● **Work order**
Type the entries again, word for word.

● **Input records**
(* ===== verification/TimeMotLocProps.v ===== *)
(** * What the TIME...MOT...LOC parser guarantees *)

From S2P Require Import Prelude Text Float Calendar ParseSupport Blocks TimeMotLoc.

(** ** On ASCII text no slice panics *)

Lemma ascii_app s t : all_ascii s -> all_ascii t -> all_ascii (s ++ t).
Proof. intros. by apply Forall_app. Qed.

Lemma parse_slice_ascii i j s : all_ascii s -> (i <= j)%nat -> (j <= length s)%nat -> returns_with any (parse_slice i j s).
Proof. intros. unfold parse_slice. rewrite slice_ascii by done. by apply returns_ret. Qed.

Lemma returns_parsed_any {A B} (r : outcome (option A)) (k : A -> outcome (option B)) :
  returns_with any r -> (forall a, returns_with any (k a)) -> returns_with any (bind_parsed r k).
Proof. intros Hr Hk. apply (returns_bind _ _ any); [done|]. intros [a|] _; [done|by apply returns_ret]. Qed.

Ltac parsed_any :=
  repeat match goal with
  | |- returns_with _ (bind_parsed _ _) => apply returns_parsed_any; [|intros ?]
  | |- returns_with _ (parse_slice _ _ _) => apply parse_slice_ascii; [done|lia|lia]
  | |- returns_with _ (Ret _) => by apply returns_ret
  end.

Lemma tml_coordinate_returns s b : all_ascii s -> returns_with any (tml_parse_coordinate s b).
Proof.
  intros H. unfold tml_parse_coordinate. set (digits := trim_start_byte _ _).
  assert (Hd : all_ascii digits).
  { apply (all_ascii_sub (trim s)); [|by apply trim_ascii]. apply drop_while_sub. }
  apply returns_parsed_any; [|intros v; by apply returns_ret]. unfold tml_magnitude.
  destruct (length digits) as [|[|[|[|[|[|[|[|[|n]]]]]]]]] eqn:E; destruct b; parsed_any.
Qed.

(** ** Tokens *)

Lemma tml_consume_good token tokens t rest :
  all_ascii token -> Forall all_ascii tokens -> tml_consume_token token tokens = Some (t, rest) ->
  all_ascii t /\ Forall all_ascii rest.
Proof.
  intros Ha H. revert token Ha. induction H as [|w tokens Hw H IH]; intros token Ha; cbn [tml_consume_token]; [done|].
  assert (Ht : all_ascii (token ++ trim w)) by (by apply ascii_app, trim_ascii).
  destruct (_ && _); [by intros [= <- <-]|]. destruct (_ <? _)%nat; [done|]. by apply IH.
Qed.

Lemma ascii_halves s :
  all_ascii s -> length s = 8%nat -> slice_to 4 s = Ret (take 4 s) /\ slice_from 4 s = Ret (drop 4 s) /\
  all_ascii (take 4 s) /\ all_ascii (drop 4 s).
Proof.
  intros Ht Hl. unfold slice_to, slice_from. rewrite !slice_ascii by (lia || done).
  rewrite drop_0, Hl. rewrite (take_ge (drop 4 s)) by (rewrite length_drop; lia). repeat split.
  - apply (all_ascii_sub s); [|done]. by intros ? ?%elem_of_take_in.
  - apply (all_ascii_sub s); [|done]. by intros ? ?%elem_of_drop_in.
Qed.

Definition halves_ascii (o : option (bytes * bytes)) : Prop :=
  match o with Some (a, b) => all_ascii a /\ all_ascii b | None => True end.

Lemma tml_split_returns normalized token : all_ascii token -> returns_with halves_ascii (tml_split_packed normalized token).
Proof.
  intros Ht. unfold tml_split_packed. destruct (_ || _) eqn:E; [by apply returns_ret|]. bool_hyps.
  destruct (ascii_halves token Ht ltac:(lia)) as (-> & -> & Ha & Hb). cbn [bind_outcome].
  apply (returns_bind _ _ any); [by apply tml_coordinate_returns|]. intros [v|] _; [|by apply returns_ret].
  apply (returns_bind _ _ any); [by apply tml_coordinate_returns|]. intros [w|] _; by apply returns_ret.
Qed.

Definition tokens_ascii (o : option (list bytes)) : Prop := match o with Some l => Forall all_ascii l | None => True end.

● **Solution for this problem**
(* ===== verification/TimeMotLocProps.v ===== *)
(** * What the TIME...MOT...LOC parser guarantees *)

From S2P Require Import Prelude Text Float Calendar ParseSupport Blocks TimeMotLoc.

(** ** On ASCII text no slice panics *)

Lemma ascii_app s t : all_ascii s -> all_ascii t -> all_ascii (s ++ t).
Proof. intros. by apply Forall_app. Qed.

Lemma parse_slice_ascii i j s : all_ascii s -> (i <= j)%nat -> (j <= length s)%nat -> returns_with any (parse_slice i j s).
Proof. intros. unfold parse_slice. rewrite slice_ascii by done. by apply returns_ret. Qed.

Lemma returns_parsed_any {A B} (r : outcome (option A)) (k : A -> outcome (option B)) :
  returns_with any r -> (forall a, returns_with any (k a)) -> returns_with any (bind_parsed r k).
Proof. intros Hr Hk. apply (returns_bind _ _ any); [done|]. intros [a|] _; [done|by apply returns_ret]. Qed.

Ltac parsed_any :=
  repeat match goal with
  | |- returns_with _ (bind_parsed _ _) => apply returns_parsed_any; [|intros ?]
  | |- returns_with _ (parse_slice _ _ _) => apply parse_slice_ascii; [done|lia|lia]
  | |- returns_with _ (Ret _) => by apply returns_ret
  end.

Lemma tml_coordinate_returns s b : all_ascii s -> returns_with any (tml_parse_coordinate s b).
Proof.
  intros H. unfold tml_parse_coordinate. set (digits := trim_start_byte _ _).
  assert (Hd : all_ascii digits).
  { apply (all_ascii_sub (trim s)); [|by apply trim_ascii]. apply drop_while_sub. }
  apply returns_parsed_any; [|intros v; by apply returns_ret]. unfold tml_magnitude.
  destruct (length digits) as [|[|[|[|[|[|[|[|[|n]]]]]]]]] eqn:E; destruct b; parsed_any.
Qed.

(** ** Tokens *)

Lemma tml_consume_good token tokens t rest :
  all_ascii token -> Forall all_ascii tokens -> tml_consume_token token tokens = Some (t, rest) ->
  all_ascii t /\ Forall all_ascii rest.
Proof.
  intros Ha H. revert token Ha. induction H as [|w tokens Hw H IH]; intros token Ha; cbn [tml_consume_token]; [done|].
  assert (Ht : all_ascii (token ++ trim w)) by (by apply ascii_app, trim_ascii).
  destruct (_ && _); [by intros [= <- <-]|]. destruct (_ <? _)%nat; [done|]. by apply IH.
Qed.

Lemma ascii_halves s :
  all_ascii s -> length s = 8%nat -> slice_to 4 s = Ret (take 4 s) /\ slice_from 4 s = Ret (drop 4 s) /\
  all_ascii (take 4 s) /\ all_ascii (drop 4 s).
Proof.
  intros Ht Hl. unfold slice_to, slice_from. rewrite !slice_ascii by (lia || done).
  rewrite drop_0, Hl. rewrite (take_ge (drop 4 s)) by (rewrite length_drop; lia). repeat split.
  - apply (all_ascii_sub s); [|done]. by intros ? ?%elem_of_take_in.
  - apply (all_ascii_sub s); [|done]. by intros ? ?%elem_of_drop_in.
Qed.

Definition halves_ascii (o : option (bytes * bytes)) : Prop :=
  match o with Some (a, b) => all_ascii a /\ all_ascii b | None => True end.

Lemma tml_split_returns normalized token : all_ascii token -> returns_with halves_ascii (tml_split_packed normalized token).
Proof.
  intros Ht. unfold tml_split_packed. destruct (_ || _) eqn:E; [by apply returns_ret|]. bool_hyps.
  destruct (ascii_halves token Ht ltac:(lia)) as (-> & -> & Ha & Hb). cbn [bind_outcome].
  apply (returns_bind _ _ any); [by apply tml_coordinate_returns|]. intros [v|] _; [|by apply returns_ret].
  apply (returns_bind _ _ any); [by apply tml_coordinate_returns|]. intros [w|] _; by apply returns_ret.
Qed.

Definition tokens_ascii (o : option (list bytes)) : Prop := match o with Some l => Forall all_ascii l | None => True end.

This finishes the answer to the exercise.